● ABOUT THIS TASK
Look for the word "else" in the data below, and copy every line that holds it.

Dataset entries
==*==

(** [ntg_http_write_cb]; [event_del] and [add_read] are the outcomes of removing
    the write event and of adding the read event. *)
Definition ntg_http_write_cb (palloc : option Z) (event_add event_del add_read : bool)
    (fl : event_flags) (r : ntg_http_request) (o : list sys_send)
  : option (ntg_http_request * action * list sys_send) :=
  if negb (EV_WRITE fl) then Some (finish_by_index r, o)
  else if EV_TIMEOUT fl then Some (finish_by_index r, o)
  else
    match write_loop (S (length o)) event_add r o with
    | None => None
    | Some (inr ra, o) => Some (ra, o)
    | Some (inl r, o) =>
        let start :=
          if buf_start (in_buffer r) =? 0 then palloc else Some (buf_start (in_buffer r)) in
        match start with
        | None => Some (finish_by_index r, o)
        | Some a =>
            let mem := buf_mem (in_buffer r) in
            let r := r |> set_in_buffer (Buf a a a (a + in_size r) mem)
                       |> set_rq_parse (set_r_state 0 (rq_parse r))
                       |> set_read_event_handler READ_HEADER
                       |> set_process_header PROCESS_STATUS_LINE in
            if negb event_del then Some (finish_by_index r, o)
            else if negb add_read then Some (finish_by_index r, o)
            else Some ((r, ActWaitRead), o)
        end
    end.
(** The need of a chunked object between two calls. *)
Definition ctx_need (ctx : ntg_http_chunked) : Z :=
  match chunked_sw_of (chunk_state ctx) with
  | Some s => need s (chunk_size ctx)
  | None => 0
  end.

Lemma ctx_need_start ctx s :
  chunked_sw_of (chunk_state ctx) = Some s ->
  ctx_need ctx = need (start_state s (chunk_size ctx)) (chunk_size ctx).
Proof.
  intros Hs. unfold ctx_need, start_state. rewrite Hs. case_bool_decide; subst; cbn; [|done].
  destruct (Z.eqb_spec (chunk_size ctx) 0) as [->|]; done.
Qed.

(** One call of the parser, as the discarding loop uses it. *)
Lemma parse_chunked_need b ctx rc b' ctx' :
  ntg_http_parse_chunked b ctx = (rc, b', ctx') -> buf_wf b -> ctx_inv ctx ->
  (rc = NTG_AGAIN -> ctx_need ctx <= buf_last b - buf_pos b + ctx_need ctx' /\
                     chunk_length ctx' = ctx_need ctx') /\
  (rc = NTG_OK -> chunk_state ctx' = 4 /\
                  ctx_need ctx <= buf_pos b' - buf_pos b + ctx_need ctx') /\
  (rc = NTG_DONE -> ctx_need ctx <= buf_pos b' - buf_pos b) /\
  (rc = NTG_OK \/ rc = NTG_AGAIN \/ rc = NTG_DONE \/ rc = NTG_ERROR) /\
  b' = set_buf_pos (buf_pos b') b.
Proof.
  unfold ntg_http_parse_chunked. intros E Hwf Hc.
  pose proof Hc as (s & Hs & _). rewrite (ctx_need_start _ _ Hs).
  rewrite Hs in E. fold (start_state s (chunk_size ctx)) in E.
  pose proof (start_state_inv ctx s Hs Hc) as Hi.
  pose proof (buf_data_length b Hwf) as Hl.
  pose proof (chunked_scan_inv (buf_data b) (buf_pos b) _ _ Hi) as Hsc.
  pose proof (chunked_scan_need (buf_data b) (buf_pos b) _ _ Hi) as Hn.
  unfold chunked_data in E.
  destruct (scan _ _ _ _) as [[s1 z1]|[p1 z1|p1 z1|z1]].
  - rewrite Z.gtb_ltb in E.
    destruct (Z.ltb_spec (NTG_MAX_OFF_T_VALUE - 5) z1); simplify_eq/=;
      (split_and!; [..|by destruct b]); try by (intros; verdicts); try tauto.
    intros _. unfold ctx_need. cbn. rewrite chunked_sw_of_num. split; [lia|].
    apply chunked_length_need. destruct Hsc. lia.
  - rewrite Z.gtb_ltb in E.
    destruct (Z.ltb_spec (NTG_MAX_OFF_T_VALUE - 5) z1); simplify_eq/=;
      (split_and!; [..|by destruct b]); try by (intros; verdicts); try tauto.
  - simplify_eq/=. split_and!; [..|by destruct b]; try by (intros; verdicts); try tauto.
  - simplify_eq/=. split_and!; [..|by destruct b']; try by (intros; verdicts); tauto.
Qed.

(** ** The discarding loop *)

(** What one run of the filter leaves: how much of the body is to come, in
    terms of the bytes consumed, and the fields it does not touch. *)
Record discarded (r : ntg_http_request) (rc : Z) (r' : ntg_http_request) : Prop := {
  dis_rc : rc = NTG_OK \/ rc = NTG_ERROR;
  dis_buf : in_buffer r' = set_buf_pos (buf_pos (in_buffer r')) (in_buffer r);
  dis_pos : buf_pos (in_buffer r) <= buf_pos (in_buffer r') <= buf_last (in_buffer r);
  dis_size : in_size r' = in_size r;
  dis_handler : read_event_handler r' = read_event_handler r;
  dis_resp : response_length r' = response_length r;
  dis_chunked : chunked (headers_in r') = chunked (headers_in r);
  dis_more : rc = NTG_OK -> content_length_n (headers_in r') <> 0 ->
    buf_pos (in_buffer r') = buf_last (in_buffer r) /\
    0 < content_length_n (headers_in r') <= NTG_MAX_OFF_T_VALUE }.

Lemma set_buf_pos_self b : b = set_buf_pos (buf_pos b) b.
Proof. by destruct b. Qed.

(** Passing over the data of a chunk keeps the object well formed, and the need
    drops by what has been passed over. *)
Lemma ctx_skip ctx k :
  ctx_inv ctx -> chunk_state ctx = 4 -> 0 <= k <= chunk_size ctx ->
  let ctx' := set_chunk_size (chunk_size ctx - k) ctx in
  ctx_inv ctx' /\ ctx_need ctx = k + ctx_need ctx'.
Proof.
  intros (s & Hs & H1 & H2 & H3) H4 Hk. rewrite H4 in Hs. injection Hs as <-. cbn.
  specialize (H2 ltac:(done)). split.
  - exists sw_chunk_data. cbn. rewrite H4. split_and!; try done; try lia.
    by intros [? | ?].
  - unfold ctx_need. cbn. rewrite H4. change (chunked_sw_of 4) with (Some sw_chunk_data). cbn [need]. lia.
Qed.

Lemma discard_chunked_spec fuel r :
  buf_wf (in_buffer r) -> ctx_inv (rq_chunked r) ->
  (length (buf_data (in_buffer r)) < fuel)%nat ->
  exists rc r', discard_chunked fuel r = Some (rc, r') /\ discarded r rc r' /\
    (rc = NTG_OK ->
     let used := buf_pos (in_buffer r') - buf_pos (in_buffer r) in
     (content_length_n (headers_in r') = 0 /\ ctx_need (rq_chunked r) <= used) \/
     (content_length_n (headers_in r') = ctx_need (rq_chunked r') /\
      ctx_need (rq_chunked r) <= used + ctx_need (rq_chunked r') /\ ctx_inv (rq_chunked r'))).
Proof.
  revert r. induction fuel as [|fuel IH]; intros r Hwf Hc Hf; [lia|]. cbn [discard_chunked].
  destruct (ntg_http_parse_chunked _ _) as [[rc b] ctx] eqn:E.
  pose proof (chunked_bounds _ _ _ _ _ E Hwf Hc) as (Hb & Hz & Hci & Hok & Hag & Hdn).
  pose proof (parse_chunked_need _ _ _ _ _ E Hwf Hc) as (Na & No & Nd & Hrc & Eb).
  pose proof (buf_data_length _ Hwf) as Hlen. destruct Hwf as (W1 & W2 & W3).
  assert (Hlast : buf_last b = buf_last (in_buffer r)) by (rewrite Eb; done).
  destruct Hrc as [-> |[-> |[-> | ->]]].
  - specialize (Hok eq_refl) as [Hp Hs]. destruct (Hci ltac:(tauto)) as [Hci' _].
    destruct (No eq_refl) as [H4 Hn]. change (NTG_OK =? NTG_OK) with true. cbn iota.
    rewrite Z.gtb_ltb, Hlast.
    set (k := Z.min (chunk_size ctx) (buf_last (in_buffer r) - buf_pos b)).
    destruct (ctx_skip ctx k Hci' H4 ltac:(lia)) as [Hci2 Hn2].
    set (r2 := r |> set_in_buffer (set_buf_pos (buf_pos b + k) b)
                 |> set_rq_chunked (set_chunk_size (chunk_size ctx - k) ctx)).
    assert (Hr2 : buf_wf (in_buffer r2)).
    { unfold buf_wf. cbn. rewrite Eb. cbn. lia. }
    pose proof (buf_data_length _ Hr2) as Hlen2. cbn [in_buffer r2 set_rq_chunked set_in_buffer
      buf_last buf_pos set_buf_pos] in Hlen2.
    destruct (IH r2 Hr2 Hci2) as (rc' & r' & E' & [D1 D2 D3 D4 DH DR D5 D6] & HD).
    { cbn [in_buffer r2 set_rq_chunked set_in_buffer]. lia. }
    assert (Hgoal : exists rc r', discard_chunked fuel r2 = Some (rc, r') /\ discarded r rc r' /\
      (rc = NTG_OK ->
       let used := buf_pos (in_buffer r') - buf_pos (in_buffer r) in
       (content_length_n (headers_in r') = 0 /\ ctx_need (rq_chunked r) <= used) \/
       (content_length_n (headers_in r') = ctx_need (rq_chunked r') /\
        ctx_need (rq_chunked r) <= used + ctx_need (rq_chunked r') /\ ctx_inv (rq_chunked r')))).
    { exists rc', r'. split; [done|]. cbn in D2, D3, D4, DH, DR, D5, D6, HD. split.
      - split; try done; [| |].
        + rewrite D2, Eb. done.
        + lia.
        + rewrite <-Hlast. done.
      - intros Hrc. specialize (HD Hrc). cbn. cbn in Hn2. lia || destruct HD as [HD|HD].
        + left. lia.
        + right. destruct HD as (? & ? & ?). split_and!; [done|lia|done]. }
    unfold r2, k in Hgoal. destruct (Z.ltb_spec (chunk_size ctx) (buf_last (in_buffer r) - buf_pos b)).
    + rewrite Z.min_l, Z.sub_diag in Hgoal by lia. done.
    + rewrite Z.min_r in Hgoal by lia.
      replace (buf_pos b + (buf_last (in_buffer r) - buf_pos b)) with (buf_last (in_buffer r))
        in Hgoal by lia.
      rewrite s64_small; [done|]. destruct Hci' as (? & ? & ? & _).
      unfold NTG_MAX_OFF_T_VALUE in *. width. lia.
  - specialize (Hag eq_refl). destruct (Hci ltac:(tauto)) as [Hci' Hl'].
    destruct (Na eq_refl) as [N1 N2]. change (NTG_AGAIN =? NTG_OK) with false.
    change (NTG_AGAIN =? NTG_DONE) with false. change (NTG_AGAIN =? NTG_AGAIN) with true. cbn iota.
    eexists _, _. split; [done|]. split.
    + split; cbn; try done; try tauto; try lia.
    + intros _. right. cbn. split_and!; [lia|lia|done].
  - change (NTG_DONE =? NTG_OK) with false. change (NTG_DONE =? NTG_DONE) with true. cbn iota.
    eexists _, _. split; [done|]. split.
    + split; cbn; try done; try tauto; try lia.
    + intros _. left. cbn. specialize (Nd eq_refl). lia.
  - change (NTG_ERROR =? NTG_OK) with false. change (NTG_ERROR =? NTG_DONE) with false.
    change (NTG_ERROR =? NTG_AGAIN) with false. cbn iota.
    eexists _, _. split; [done|]. split; [|by intros ?].
    split; cbn; try done; try tauto; try lia.
Qed.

==*==

● ANSWER SECTION
  else if EV_TIMEOUT fl then Some (finish_by_index r, o)
  else
          if buf_start (in_buffer r) =? 0 then palloc else Some (buf_start (in_buffer r)) in
            else if negb add_read then Some (finish_by_index r, o)
            else Some ((r, ActWaitRead), o)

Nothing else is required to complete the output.